In our previously performed retrospective study the incidence of a superior cosmetic result, without intervention, was 71%. An improvement of superior cosmetic outcome to 85% was considered clinically relevant. Expected clinical relevant difference is a 14% improvement in the incidence of a superior cosmetic result as evaluated by an independent panel. The sample size calculation is based on comparing two proportions in independent groups by the Chi-Square test. With 80% power and 5% significance level we need a study population of 240 patients (120 in each arm). There is a possibility that even after randomization the patient can still undergo mastectomy instead of BCS. We expect this for less than 25% patients in each arm, therefore we aim to include 300 patients in total (150 in each arm).

Discussion

The literature provides limited predictive factors for an expected favourable cosmetic outcome in breast cancer patients opting for BCS. To objectively device a tailor-made treatment plan this study makes use of a prediction model [10]. This study aims to provide level 1B evidence for the use of a preoperative prediction model for clinical decision making to improve cosmetic results in patients opting for BCS.

Following the inclusion of the first 30 patients (10%) the patients’ experiences tell us that the study is well accepted and appreciated.

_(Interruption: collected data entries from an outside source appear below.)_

(** ** Properties *)

(** C39: In a public package of a domain, the leak linter reports a type expression of an exported
    struct or function if and only if its type is made, through pointers, slices, arrays, maps and
    channels, of a named type that an internal package of another domain declares; it reports
    nothing else, and it does not panic if the package paths can be parsed. *)
Theorem publicleak_reports_iff pkg current decls :
  ParsePkgPath pkg = Done (Some current) -> Kind current = KindPublic ->
  (forall d e t, d ∈ decls -> e ∈ checked_exprs d -> te_Type e = Some t -> parses t) ->
  exists ds, publicleak_run pkg decls = Done ds /\
    forall diag, diag ∈ ds <->
      exists d e t n, d ∈ decls /\ e ∈ checked_exprs d /\ te_Type e = Some t /\ mentions t n /\ foreign current n /\
        diag = mkDiag (te_Pos e) "dddpublicleak" [decl_name d].
Proof.
  intros Hpkg Hk Hp. unfold publicleak_run. rewrite Hpkg. cbn. rewrite bool_decide_eq_true_2 by done. cbn.
  set (report := fun d e =>
    match te_Type e with
    | Some t => match refersToCrossDomainInternal t current with
                | Done true => Some (mkDiag (te_Pos e) "dddpublicleak" [decl_name d]) | _ => None end
    | None => None
    end).
  exists (flat_map (fun d => omap (report d) (checked_exprs d)) decls). split.
  - apply over_each_spec. intros d Hd. apply over_spec. intros e He. unfold checkTypeExpr, report.
    destruct (te_Type e) as [t|] eqn:Ht; [|done]. destruct (leak_spec current t) as (b & -> & _); [eauto|]. by destruct b.
  - intros diag. rewrite elem_of_flat_map. setoid_rewrite list_elem_of_omap. unfold report. split.
    + intros (d & Hd & e & He & Hr). destruct (te_Type e) as [t|] eqn:Ht; [|done].
      destruct (leak_spec current t) as (b & Hb & Hiff); [eauto|]. rewrite Hb in Hr. destruct b; [|done].
      injection Hr as <-. destruct (proj1 Hiff eq_refl) as (n & Hm & Hf). exists d, e, t, n. by split_and!.
    + intros (d & e & t & n & Hd & He & Ht & Hm & Hf & ->). exists d. split; [done|]. exists e. split; [done|].
      rewrite Ht. destruct (leak_spec current t) as (b & -> & Hiff); [eauto|].
      by rewrite (proj2 Hiff) by (by exists n).
Qed.

(** The infrastructure linter never finds a missing method: it only compares structs that
    [go/types] says implement the interface, so every diagnostic is about a method that the pointer to
    the struct does have (from an embedded field), and there is none at all if the structs declare
    their methods themselves; nor does it panic, for distinct imports whose paths can be parsed. *)
Theorem infraimplement_no_true_positive `{HMR : !MapRange, HMRL : !MapRangeLaws}
    (method_set : string -> string -> Prop) (Implements : string -> list string -> bool) pkg current imports decls :
  ImplementsLaw method_set Implements -> ParsePkgPath pkg = Done current -> imports_ok imports ->
  exists ds, infraimplement_run Implements pkg imports decls = Done ds /\
    Forall (false_positive method_set decls) ds /\
    ((forall name m, method_set name m -> hasMethod decls name m = true) -> ds = []).
Proof.
  intros HIL Hpkg Hok. unfold infraimplement_run. rewrite Hpkg. cbn. destruct current as [i|]; cbn; [|by exists []].
  destruct (negb (isInfraPackage (SubPkg i))); cbn; [by exists []|].
  destruct (found_interfaces pkg imports _ Hpkg (imports_parse _ Hok)) as (found & -> & Hall). cbn.
  assert (exists ds, over_each (checkImplementation Implements imports decls) found = Done ds /\
    Forall (false_positive method_set decls) ds) as (ds & Hds & Hfp).
  { induction Hall as [|iface found [ms Hfrom] _ (ds & Hds & Hfp)]; [by exists []|]. cbn [over_each].
    rewrite (check_run Implements imports decls iface ms Hok Hfrom). cbn. rewrite Hds. eexists. split; [done|].
    apply Forall_app. split; [|done]. apply Forall_forall. intros d Hd. by eapply missing_false_positive. }
  exists ds. split; [done|]. split; [done|]. intros Hdecl. destruct Hfp as [|d ds (name & m & ifc & _ & Hm & Hh)]; [done|].
  by rewrite (Hdecl _ _ Hm) in Hh.
Qed.

(** The linter of wiring code reports on a node of a function exactly what its rules say of that
    node, wherever the node is. *)
Theorem wirelogic_reports_iff pkg current funcs :
  ParsePkgPath pkg = Done (Some current) -> Kind current = KindWire ->
  exists ds, wirelogic_run pkg funcs = Done ds /\
    forall diag, diag ∈ ds <->
      exists name body stmt n, (name, body) ∈ funcs /\ stmt ∈ body /\ rtc child stmt n /\ diag ∈ node_diags name n.
Proof.
  intros Hpkg Hk. unfold wirelogic_run. rewrite Hpkg. cbn. rewrite bool_decide_eq_true_2 by done.
  eexists. split; [reflexivity|]. intros diag. cbn [negb]. rewrite elem_of_flat_map. split.
  - intros ([name body] & Hf & (stmt & Hs & (n & Hn & Hd)%inspect_visits)%elem_of_flat_map). by exists name, body, stmt, n.
  - intros (name & body & stmt & n & Hf & Hs & Hn & Hd). exists (name, body). split; [done|]. apply elem_of_flat_map.
    exists stmt. split; [done|]. apply inspect_visits. by exists n.
Qed.

(** A discarded error of [Publish] is reported only if the type checker recorded a receiver for the
    method, which is then a named type: never for a method value, which has none, nor for a pointer. *)
Lemma publish_needs_named_receiver call x sig :
  ce_Fun call = FSelector x "Publish" -> ce_Type call = Some sig ->
  isPublishCall call = true -> exists n, sg_Recv sig = Some (TNamedType n).
Proof.
  unfold isPublishCall. intros -> ->. cbn. destruct (last (sg_Results sig)) as [t|]; [|done].
  destruct (isErrorType t); [|done]. cbn. unfold implementsEventBus. destruct (sg_Recv sig) as [[]|]; try done. eauto.
Qed.

(** ** Concrete packages *)
Module DemoLintTypes.
Definition order_domain : named_type := mkNamed "Order" (Some "app/ddd/order/domain") [] None.
Definition stock_item : named_type := mkNamed "Item" (Some "app/ddd/stock/domain") [] None.
Definition leaks : list public_decl :=
  [PType true "PlaceOrderCommand" (Some (Some [mkTypeExpr 1 (Some (TSlice (TPointer (TNamedType stock_item))));
                                               mkTypeExpr 2 (Some (TNamedType order_domain))]));
   PFunc false "helper" (Some [mkTypeExpr 3 (Some (TNamedType stock_item))]) None].

(** The struct embeds a base with the method [FindByID]; it declares [Save] itself. *)
Definition repositories : list package := [mkPackage "app/ddd/order/repository" [mkObj "OrderRepository" (Some ["FindByID"; "Save"])]].
Definition pg_decls : list infra_decl := [IType 7 "PgOrders" true true; IFunc (Some "PgOrders") "Save"].
Definition method_set (s m : string) : Prop := s = "PgOrders" /\ m ∈ ["FindByID"; "Save"].
Definition implements (s : string) (ms : list string) : bool :=
  bool_decide (s = "PgOrders") && forallb (fun m => bool_decide (m ∈ ["FindByID"; "Save"])) ms.
#[export] Instance implements_ok : ImplementsLaw method_set implements.
Proof.
  intros s ms m [Hs Hms]%andb_true_iff Hm. apply bool_decide_eq_true in Hs. split; [done|].
  rewrite forallb_forall in Hms. apply list_elem_of_In, Hms, bool_decide_eq_true in Hm. done.
Qed.
End DemoLintTypes.
Import DemoLintTypes.

Example infra_false_positive :
  infraimplement_run implements "app/ddd/order/infra/pg" repositories pg_decls =
    Done [mkDiag 7 "dddinfraimplement" ["PgOrders"; "FindByID"; "OrderRepository"]].
Proof. by vm_compute. Qed.

Lemma publicleak_reports_iff_witness :
  exists ds, publicleak_run "app/ddd/order/command" leaks = Done ds /\ mkDiag 1 "dddpublicleak" ["PlaceOrderCommand"] ∈ ds.
Proof.
  destruct (publicleak_reports_iff "app/ddd/order/command"
    (mkPkgInfo "app" "app" "order" "command" KindPublic) leaks) as (ds & Hds & Hiff);
    [reflexivity|reflexivity| |].
  - intros d e t Hd He Ht n p Hm Hp.
    assert (p = "app/ddd/order/domain" \/ p = "app/ddd/stock/domain") as [-> | ->]; [|by eexists..].
    repeat (apply elem_of_cons in Hd as [-> | Hd]; [|try by apply elem_of_nil in Hd]); cbn in He;
      repeat (apply elem_of_cons in He as [-> | He]; [|try by apply elem_of_nil in He]);
      try (by apply elem_of_nil in He); injection Ht as <-; repeat (inversion Hm as [| | | | | |]; subst; clear Hm; rename select (mentions _ _) into Hm);
      inversion Hm; subst; injection Hp as <-; auto.
  - exists ds. split; [exact Hds|]. apply Hiff.
    eexists _, _, _, stock_item. split; [by left|]. split; [by left|]. split; [reflexivity|].
    split; [repeat constructor|]. split; [|reflexivity].
    exists "app/ddd/stock/domain", (mkPkgInfo "app" "app" "stock" "domain" KindInternal). by split_and!.
Defined.

Lemma infraimplement_no_true_positive_witness :
  exists ds, infraimplement_run implements "app/ddd/order/infra/pg" repositories pg_decls = Done ds /\
    Forall (false_positive method_set pg_decls) ds /\ length ds = 1.
Proof.
  destruct (infraimplement_no_true_positive method_set implements "app/ddd/order/infra/pg"
    (Some (mkPkgInfo "app" "app" "order" "infra/pg" KindOther)) repositories pg_decls) as (ds & Hds & Hfp & _).
  - exact implements_ok.
  - reflexivity.
  - split.
    + apply NoDup_singleton.
    + repeat constructor. by apply not_elem_of_nil.
    + apply Forall_singleton. by eexists.
  - exists ds. split; [exact Hds|]. split; [exact Hfp|]. rewrite infra_false_positive in Hds. by injection Hds as <-.
Defined.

It is however of great importance that the study is discussed by the treating surgeon at the first or second consultation at the outpatient clinic. By the start of inclusion up to 40% of the approached patients declined participation. This was mainly based on too much burdening in the preoperative phase and an inadequate introduction of the study. If the treating surgeon introduces the study and explains the importance of the study in the preoperative phase the acceptance for participation is higher. With the allocation of multiple including centre’s in the region of Rotterdam the inclusion rate has adequately improved with an ongoing high acceptance of participating patients.

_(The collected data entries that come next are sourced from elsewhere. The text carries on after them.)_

(* ===== verification/LintDriver.v ===== *)
(** * The lint command: [src/lint/analyzer.go], [src/lint/cmd/ddd-lint]

    The list of all analyzers, the list that the command runs, and the command itself: what it prints about the
    packages before it hands them to [multichecker]. Loading the packages and [multichecker] are parameters. *)

From S2P Require Import Prelude Errors Lint LintTypes.

(** ** Analyzers

    What the analyzers look at in a package, each in its own view. *)
Record package_view := mkView {
  vw_Path : string;
  vw_Imports : list import_spec;
  vw_Types : list type_spec;
  vw_Assigned : list selector;
  vw_Selectors : list (Z * string * string);
  vw_Funcs : list func_decl;
  vw_Public : list public_decl;
  vw_Imported : list package;
  vw_Decls : list infra_decl;
  vw_Calls : list call_expr;
  vw_Bodies : list (string * list node) }.

Record Analyzer := mkAnalyzer { an_Name : string; an_Run : package_view -> outcome (list diagnostic) }.

Section Analyzers.
Context `{!MapRange} (Implements : string -> list string -> bool).
(** The flag of fieldcount, five if it is not given. *)
Context (maxFields : Z).

Definition agentcreate := mkAnalyzer "dddagentcreate" (fun v => Done (agentcreate_run (vw_Path v) (vw_Selectors v))).
Definition crossdomain := mkAnalyzer "dddcrossdomain" (fun v => crossdomain_run (vw_Path v) (vw_Imports v)).
Definition crossmodule := mkAnalyzer "dddcrossmodule" (fun v => crossmodule_run (vw_Path v) (vw_Imports v)).
Definition publicleak := mkAnalyzer "dddpublicleak" (fun v => publicleak_run (vw_Path v) (vw_Public v)).
Definition implimport := mkAnalyzer "dddimplimport" (fun v => implimport_run (vw_Path v) (vw_Imports v)).
Definition eventimmutable := mkAnalyzer "dddeventimmutable" (fun v => eventimmutable_run (vw_Path v) (vw_Assigned v)).
Definition eventpublish := mkAnalyzer "dddeventpublish" (fun v => Done (eventpublish_run (vw_Calls v))).
Definition fieldaccess := mkAnalyzer "dddfieldaccess" (fun v => fieldaccess_run (vw_Path v) (vw_Assigned v)).
Definition fieldcount := mkAnalyzer "dddfieldcount" (fun v => fieldcount_run maxFields (vw_Path v) (vw_Types v)).
Definition wirecomplexity := mkAnalyzer "dddwirecomplexity" (fun v => wirecomplexity_run (vw_Path v) (vw_Funcs v)).
Definition wireimport := mkAnalyzer "dddwireimport" (fun v => wireimport_run (vw_Path v) (vw_Imports v)).
Definition wirelogic := mkAnalyzer "dddwirelogic" (fun v => wirelogic_run (vw_Path v) (vw_Bodies v)).
Definition infraimplement :=
  mkAnalyzer "dddinfraimplement" (fun v => infraimplement_run Implements (vw_Path v) (vw_Imported v) (vw_Decls v)).

Definition AllAnalyzers : list Analyzer :=
  [agentcreate; crossdomain; crossmodule; publicleak; implimport; eventimmutable; eventpublish; fieldaccess;
   fieldcount; wirecomplexity; wireimport; wirelogic; infraimplement].

(** [analyzers] of the command. *)
Definition analyzers : list Analyzer :=
  [crossdomain; crossmodule; publicleak; implimport; eventimmutable; eventpublish; fieldaccess;
   wirecomplexity; wireimport; wirelogic; infraimplement].
End Analyzers.

(** ** The command *)

Record loaded_package := mkLoaded { PkgPath : string; GoFiles : list string }.

(** The directories as the loop has met them, and the files counted. *)
Definition collect_step (acc : gset string * Z) (pkg : loaded_package) : gset string * Z :=
  if bool_decide (PkgPath pkg = "") then acc
  else if bool_decide (PkgPath pkg ∈ acc.1) then acc
  else ({[PkgPath pkg]} ∪ acc.1, acc.2 +i zlen (GoFiles pkg)).
Definition collect (pkgs : list loaded_package) : gset string * Z := fold_left collect_step pkgs (∅, 0%Z).

(** [os.Exit] with a status, or what [multichecker.Main] makes of the analyzers. *)
Inductive ending (A : Type) := Exit (status : Z) | Checked (result : A).
Arguments Exit {A} status.
Arguments Checked {A} result.

Section Command.
Context {W A : Type} `{!Clock W, !SortSlice, !MapRange} (Implements : string -> list string -> bool).
Context (packages_Load : list string -> GoM W (result (list loaded_package))).
Context (multichecker_Main : list Analyzer -> GoM W A) (stderr : string -> GoM W unit).
(** The text of a duration rounded to milliseconds. *)
Context (round_ms : Z -> string).

Fixpoint print_lines (lines : list string) : GoM W unit :=
  match lines with [] => mret tt | l :: lines => _ ← stderr l; print_lines lines end.

(** The text after the loading; the directories are the keys of a map, sorted. *)
Definition sorted_dirs (dirSet : gset string) : list string := sort_slice string_ltb (elements dirSet).
Definition listing (dirs : list string) : list string :=
  [""; "ddd-lint: checking packages..."] ++ map (fun d => "  " +:+ d) dirs ++ [""].
Definition rule : string := "────────────────────────────────────────".
Definition summary (dirs : list string) (fileCount load : Z) : list string :=
  [rule; "Pre-analysis:"; "  Directories: " +:+ pretty (zlen dirs); "  Files:       " +:+ pretty fileCount;
   "  Load time:   " +:+ round_ms load; rule; ""].

Definition main (args : list string) : GoM W (ending A) :=
  start ← time_now;
  match args with
  | [] => r ← multichecker_Main (analyzers Implements); mret (Checked r)
  | _ =>
      _ ← print_lines [""; "ddd-lint: loading packages..."];
      loadedPkgs ← packages_Load args;
      match loadedPkgs with
      | Err err => _ ← stderr ("ddd-lint: error loading packages: " +:+ Error err); mret (Exit 1)
      | Ok loadedPkgs =>
          let '(dirSet, fileCount) := collect loadedPkgs in
          let dirs := sorted_dirs dirSet in
          _ ← print_lines (listing dirs);
          now ← time_now;
          _ ← print_lines (summary dirs fileCount (now - start));
          r ← multichecker_Main (analyzers Implements);
          mret (Checked r)
      end
  end.
End Command.

(** ** Lemmas *)

(** The first package of each path. *)
Fixpoint firsts (seen : gset string) (pkgs : list loaded_package) : list loaded_package :=
  match pkgs with
  | [] => []
  | p :: pkgs =>
      if bool_decide (PkgPath p = "") || bool_decide (PkgPath p ∈ seen) then firsts seen pkgs
      else p :: firsts ({[PkgPath p]} ∪ seen) pkgs
  end.

Lemma collect_from pkgs dirs n :
  fold_left collect_step pkgs (dirs, n) =
    (list_to_set (map PkgPath (firsts dirs pkgs)) ∪ dirs,
     fold_left (fun n p => n +i zlen (GoFiles p)) (firsts dirs pkgs) n).
Proof.
  revert dirs n. induction pkgs as [|p pkgs IH]; intros dirs n; cbn [fold_left firsts map].
  { cbn. by rewrite union_empty_l_L. }
  unfold collect_step at 2. cbn [fst snd]. repeat case_bool_decide; cbn [orb]; rewrite IH; [done..|].
  cbn. f_equal. rewrite (assoc_L (∪)). f_equal. apply (comm_L (∪)).
Qed.

Lemma firsts_paths pkgs seen d :
  d ∈ map PkgPath (firsts seen pkgs) <-> d ∈ map PkgPath pkgs /\ d <> "" /\ ~ (d ∈ seen).
Proof.
  revert seen. induction pkgs as [|p pkgs IH]; intros seen; cbn.
  { split; [intros Hd; by apply elem_of_nil in Hd|intros [Hd _]; by apply elem_of_nil in Hd]. }
  destruct (bool_decide (PkgPath p = "") || bool_decide (PkgPath p ∈ seen)) eqn:Hskip.
  - rewrite IH, elem_of_cons. split; [tauto|]. intros ([->|Hd] & Hne & Hn); [|tauto]. exfalso.
    apply orb_true_iff in Hskip as [H%bool_decide_eq_true|H%bool_decide_eq_true]; auto.
  - apply orb_false_iff in Hskip as [He%bool_decide_eq_false Hs%bool_decide_eq_false].
    cbn. rewrite !elem_of_cons, IH, elem_of_union, elem_of_singleton. split.
    + intros [->|(Hd & Hne & Hn)]; [auto|]. tauto.
    + intros ([->|Hd] & Hne & Hn); [by left|]. destruct (decide (d = PkgPath p)) as [->|]; [by left|right; tauto].
Qed.

Lemma firsts_NoDup pkgs seen : NoDup (map PkgPath (firsts seen pkgs)).
Proof.
  revert seen. induction pkgs as [|p pkgs IH]; intros seen; cbn; [constructor|].
  destruct (bool_decide (PkgPath p = "") || bool_decide (PkgPath p ∈ seen)); [apply IH|].
  cbn. apply NoDup_cons. split; [|apply IH]. rewrite firsts_paths, elem_of_union, elem_of_singleton. tauto.
Qed.

(** ** Properties *)

(** What the lint command reports. On every package its list of analyzers finds exactly what all analyzers find
    but for the creation of agents and the number of fields, which it never looks at. Of the packages that it is
    given it lists every path once, in order and without the empty path, and counts the files of the first
    package of each path, in 64 bits. *)
Theorem command_covers `{!SortSlice, !SortSliceLaws, !MapRange} Implements maxFields (v : package_view) (pkgs : list loaded_package) :
  map (fun a => (an_Name a, an_Run a v)) (analyzers Implements) =
    List.filter (fun r => negb (bool_decide (r.1 = "dddagentcreate")) && negb (bool_decide (r.1 = "dddfieldcount")))
      (map (fun a => (an_Name a, an_Run a v)) (AllAnalyzers Implements maxFields)) /\
  NoDup (sorted_dirs (collect pkgs).1) /\
  Sorted (fun x y => string_ltb y x = false) (sorted_dirs (collect pkgs).1) /\
  (forall d, d ∈ sorted_dirs (collect pkgs).1 <-> d <> "" /\ d ∈ map PkgPath pkgs) /\
  (collect pkgs).2 = fold_left (fun n p => n +i zlen (GoFiles p)) (firsts ∅ pkgs) 0%Z /\
  map PkgPath (firsts ∅ pkgs) ≡ₚ sorted_dirs (collect pkgs).1.
Proof.
  assert (collect pkgs = (list_to_set (map PkgPath (firsts ∅ pkgs)),
    fold_left (fun n p => n +i zlen (GoFiles p)) (firsts ∅ pkgs) 0%Z)) as ->.
  { unfold collect. by rewrite collect_from, union_empty_r_L. }
  cbn [fst snd]. assert (forall l d, d ∈ sorted_dirs (list_to_set l) <-> d ∈ l) as Hin.
  { intros l d. unfold sorted_dirs. by rewrite sort_slice_perm, elem_of_elements, elem_of_list_to_set. }
  split; [reflexivity|]. split; [unfold sorted_dirs; rewrite sort_slice_perm; apply NoDup_elements|].
  split; [apply sort_slice_sorted, string_ltb_weak|]. split; [|split; [done|]].
  - intros d. rewrite Hin, firsts_paths. split; [tauto|]. intros [Hne Hd]. split_and!; [done..|apply not_elem_of_empty].
  - unfold sorted_dirs. rewrite sort_slice_perm. symmetry. apply elements_list_to_set. apply firsts_NoDup.
Qed.

(** A package outside the convention: only discarded errors of publications are reported in it. *)
Theorem command_outside_convention `{!MapRange} Implements (v : package_view) :
  ParsePkgPath (vw_Path v) = Done None ->
  forall a ds d, a ∈ analyzers Implements -> an_Run a v = Done ds -> d ∈ ds -> d_Analyzer d = "dddeventpublish".
Proof.
  intros Hv a ds d Ha Hrun Hd. unfold analyzers in Ha.
  repeat (apply elem_of_cons in Ha as [->|Ha];
    [cbn in Hrun; try (unfold crossdomain_run, crossmodule_run, publicleak_run, implimport_run, eventimmutable_run,
       fieldaccess_run, wirecomplexity_run, wireimport_run, wirelogic_run, infraimplement_run in Hrun;
       rewrite Hv in Hrun; injection Hrun as <-; by apply elem_of_nil in Hd)|]).
  - injection Hrun as <-. unfold eventpublish_run in Hd. apply list_elem_of_omap in Hd as (c & _ & Hc).
    destruct (isPublishCall c); [|done]. by injection Hc as <-.
  - by apply elem_of_nil in Ha.
Qed.

(** ** A concrete package *)
Module DemoDriver.
Definition outside : package_view :=
  mkView "app/web" [mkImport 3 "app/ddd/order/domain"] [] [] [] [] [] [] []
    [mkCall 9 (FSelector (Some "bus") "PublishEvent") (Some (mkSignature [] None))] [].
Definition loaded : list loaded_package :=
  [mkLoaded "app/b" ["x.go"; "y.go"]; mkLoaded "" ["z.go"]; mkLoaded "app/a" ["u.go"]; mkLoaded "app/b" ["x.go"; "x_test.go"]].
Definition no_method (_ : string) (_ : list string) : bool := false.
End DemoDriver.
Import DemoDriver.

Example lists_packages : sorted_dirs (collect loaded).1 = ["app/a"; "app/b"] /\ (collect loaded).2 = 3%Z.
Proof. vm_compute. done. Qed.

Lemma command_covers_witness :
  NoDup (sorted_dirs (collect loaded).1) /\ (collect loaded).2 = 3%Z /\
  map PkgPath (firsts ∅ loaded) ≡ₚ sorted_dirs (collect loaded).1.
Proof.
  destruct (command_covers no_method 5 outside loaded) as (_ & H1 & _ & _ & H2 & H3).
  split; [exact H1|]. split; [|exact H3]. rewrite H2. vm_compute. reflexivity.
Defined.

Lemma command_outside_convention_witness :
  ParsePkgPath (vw_Path outside) = Done None /\
  forall a ds d, a ∈ analyzers no_method -> an_Run a outside = Done ds -> d ∈ ds -> d_Analyzer d = "dddeventpublish".
Proof.
  split; [vm_compute; reflexivity|]. apply (command_outside_convention no_method outside). vm_compute. reflexivity.
Defined.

Preoperative assessment of patients’ quality of life and satisfaction with their breast is currently lacking in the literature available. Only few trials have combined postoperative cosmetic outcome measurements by panel or software with patient reported outcome measures (PROMs) [21,22,23]. Especially an evaluation of cosmetic outcome through time following breast surgery is scarce [21]. By preoperatively collecting aesthetics and PROMs a reliable understanding of the relationship between cosmetic results and self-image or quality of life is gained. Comparing overall health-related quality of life (EORTC-QLQ-C30/B23 and EQ-5D-5 L) and treatment- or surgery specific outcomes (BREAST-Q) gives a better understanding between overall and disease-specific quality of life [16, 24, 25]. With this knowledge, future treatment decision making and cosmetic outcome evaluation can possibly be based on PROMs. To adequately study cosmetic outcome and their relationship to PROM’s, standardized, reproducible and easily available tools are needed [18, 26]. Comparing two different panel evaluations within 68 patients following BCS our group found almost perfect inter- and intra-observer agreement. Interclass correlation coefficient showed R = 0.93, R = 0.9 respectively for the inter- and intra-observer agreement [unpublished data]. When comparing trials differences in panel evaluations found are based on panel size and the use of layperson versus experts [23, 27, 28]. Moreover multiple and unstandardized questionnaires are used to obtain cosmetic outcome; making a comparison between different trials difficult. Based on previous recommendations of Cardoso et al. our current study uses a questionnaire concerning the different aspect of cosmetic outcome when evaluating the breast by panel members [17]. The BCCT.core software is known to evaluate asymmetry, skin colour difference(s) and scar features based on the situation of two identical breasts [29,30,31]. In line with previous literature our group found a moderate agreement (unpublished data) between panel and BCCT core evaluation [22, 23]. An independent 6-member panel will therefore assess cosmetic outcome as our primary outcome. In summary this study aims to improve cosmetic outcome and quality of life through the implementation of a preoperative prediction model for breast cancer patients opting for BCS.